[发明专利]一种用于检测CYP2D6基因拷贝数变异的试剂盒

说明书

本发明涉及本一种用于检测CYP2D6基因拷贝数变异的试剂盒，包括用于检测CYP2D6基因的第2内含子、第6外显子、第5内含子和内参基因RPP30，使用实时荧光定量技术，快速准确的测定CYP2D6基因的拷贝数变化。使用本发明的试剂盒可在同一个反应条件下同时对3个与CYP2D6相关基因的位点进行高通量检测检测的特异性强，灵敏度高，最低检测限为1ng/μL，用时短，从标本送检到得出结果可在2小时以内完成。

技术领域

本发明涉及CYP2D6基因多态性检测领域，更特别地，涉及一种用于检测CYP2D6基因拷贝数变异的试剂盒。

背景技术

CYP2D6是CYP酶家族重要的成员之一，占肝脏酶总量的2-9％，但是参与20-30％药物的代谢，包括β受体阻滞剂、抗抑郁药、抗心律失常药、抗精神病药(如销售额最大的阿立哌唑)、镇痛药等。CYP2D6是第一个被确认由单基因控制的P450酶。CYP2D6位于第22号染色体上，共含有9个外显子和8个内含子，总长度约为5400bp，是一个完整的功能性基因。
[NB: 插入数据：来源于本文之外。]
Lemma compare_ok lt op rt : template_ok lt -> template_ok rt -> cond_ok (Compare lt op rt).
Proof.
  intros IHl IHr (Hl & Ho & Hr) fuel b u r l Hh [Hnl Hnr].
  change (spell_condition (Compare lt op rt)) with (curly (spell lt) ++ code_name mac_exp_op_table op ++ curly (spell rt)).
  change (condition_height (Compare lt op rt)) with (Nat.max (height lt) (height rt)) in Hh.
  destruct (op_spelled op Ho) as (o & -> & Hone & Hoc & Hcode & _). rewrite <- !app_assoc. unfold macro_value. rewrite find_curly_here.
  unfold mac_exp_parse_relational. rewrite extract_curly.
  2: { by apply spell_balanced. } 2: { destruct o as [|x o]; [done|]. intros c r' [= <- _]. apply Forall_inv in Hoc. unfold operator_char in Hoc.
       unfold MAC_EXP_WHITESPACE. apply existsb_exists in Hoc as (y & Hy & Hxy). zb. subst y. cbn in Hy. naive_solver. }
  assert (Hspan : strspn operator_char (o ++ curly (spell rt) ++ spell_branches b) = length o) by (apply strspn_run; [done|reflexivity]).
  rewrite Hspan, take_app_length, drop_app_length, Hcode. rewrite (proj2 (Z.eqb_neq op MAC_EXP_OP_TOK_NONE)) by (unfold MAC_EXP_OP_TOK_NONE; lia).
  rewrite find_curly_here, extract_curly.
  2: { by apply spell_balanced. } 2: { destruct b; cbn; intros c r' [= <- _]; reflexivity. }
  rewrite (expand_ok lt) by (try done; lia).
  change (condition_value (mode_of b) (Compare lt op rt)) with ('(u1, lv) ← meaning lt; '(u2, rv) ← meaning rt;
    b ← compare_values errno_erange lv op rv; Value (u1 || u2, Some (if b : bool then MAC_EXP_BVAL_TRUE else MAC_EXP_BVAL_FALSE))).
  destruct (meaning lt) as [[v1 lv]| | |]; [|done..]. cbn [mbind run_bind]. rewrite (expand_ok rt) by (try done; lia).
  destruct (meaning rt) as [[v2 rv]| | |]; [|done..]. cbn [mbind run_bind]. rewrite !or_status_ctx.
  rewrite mac_exp_eval_compare by done. destruct (compare_values errno_erange lv op rv) as [res| | |]; [|done..]. cbn [mbind run_bind mc_status]. rewrite st_of_error. cbn [mbind run_bind].
  rewrite <- orb_assoc. by destruct b.
Qed.

Lemma no_branch_ok : branch_ok NoBranch.
Proof.
  intros _ fuel value u r l _ _ _. unfold operator_switch. change (branch_op NoBranch) with 0. cbn [Z.eqb]. unfold case_end.
  destruct value as [v|].
  - destruct v as [|c v]; cbn -[filter_value]; [by rewrite app_nil_r, orb_false_r|]. rewrite Hscan, Hrec. cbn -[filter_value]. by rewrite orb_false_r.
  - change MAC_PARSE_UNDEF with (st_of true) at 1. rewrite or_status_ctx. cbn. by rewrite app_nil_r.
Qed.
研究发现CYP2D6基因存在多态性和基因拷贝数重复等变异。目前已发现超过100种CYP2D6等位基因的变异，主要包括单核苷酸变异、大片段基因的丢失以及拷贝数变异。这些变异使CYP2D6基因呈现多态性，并决定其编码蛋白的酶活性表现为缺失、降低、正常或是增加等几种类型，进一步对药物的代谢同样表现出多样性。

现阶段CYP2D6拷贝数异常检测的主要方法包括二代测序、微阵列芯片、荧光PCR等。这些方法或耗时长，操作复杂，或对操作者和实验场地有较高要求，或检测费用较高，或难以同时检测多个基因的不同突变位点。因此，有必要建立一种高通量、高效率、低成本的基因表达水平检测方法和产品，以实现快速检测及乳腺癌患者的普遍检测。

发明内容

我们在研究中发现，CYP2D6基因的个变异位点中影响中国人CYP2D6功能的常见变异有8个，包括快代谢型基因变异(基因拷贝数增多。包括型等位基因*1、等位基因*2)、中间代谢型基因变异(CYP2D6*9、*10、*14和*41)和慢代谢型基因变异(CYP2D6*3、*4和*5)。CYP2D6基因的这些变异可引起酶活性以及酶数量的差异，导致疗效不足或毒副作用的产生，最终产生药物疗效的个体差异。因此，CYP2D6的多态性研究对临床具有重要的意义，已经成为目前研究的热点。CYP2D6基因的拷贝数变化尤其重要，因为基因重复引起的拷贝数增加和基因缺失引起的拷贝数减少是影响CYP2D6酶活性增高和降低的重要原因。检测CYP2D6基因的单核苷酸多态性、寡核苷酸插入和缺失能够检测CYP2D6酶活性的缺失和降低，但是只有基因拷贝数的增加能够决定CYP2D6酶活性的增加。因此，CYP2D6基因拷贝数检测在临床应用具有重要意义。微流控技术是以微加工技术实现微体积反应，并可实现高通量反应使得手工操作和检测成本大幅降低，显著提高效率。

基于以上研究，本发明提供了一种用于检测CYP2D6基因拷贝数变异的试剂盒，包括用于检测CYP2D6基因的多个区段的PCR扩增引物和荧光探针，以及参比基因的引物和探针。

在一个优选实施方案中，所检测的CYP2D6基因的区段包括CYP2D6基因的第2内含子、第6外显子、第5内含子中的一个或多个。

在一个优选实施方案中，用于检测第2内含子的引物对如SEQ ID NO 1和2所示，探针如SEQ ID NO 3所示。

在一个优选实施方案中，用于检测第6外显子的引物对如SEQ ID NO 4和5所示，探针如SEQ ID NO 6所示。

在一个优选实施方案中，用于检测第5内含子的引物对如SEQ ID NO 7和8所示，探针如SEQ ID NO 9所示。

在一个优选实施方案中，所述参比基因为RPP30基因。

在一个优选实施方案中，用于检测RPP30基因的引物对如SEQ ID NO 10和11所示，探针如SEQ ID NO 12所示。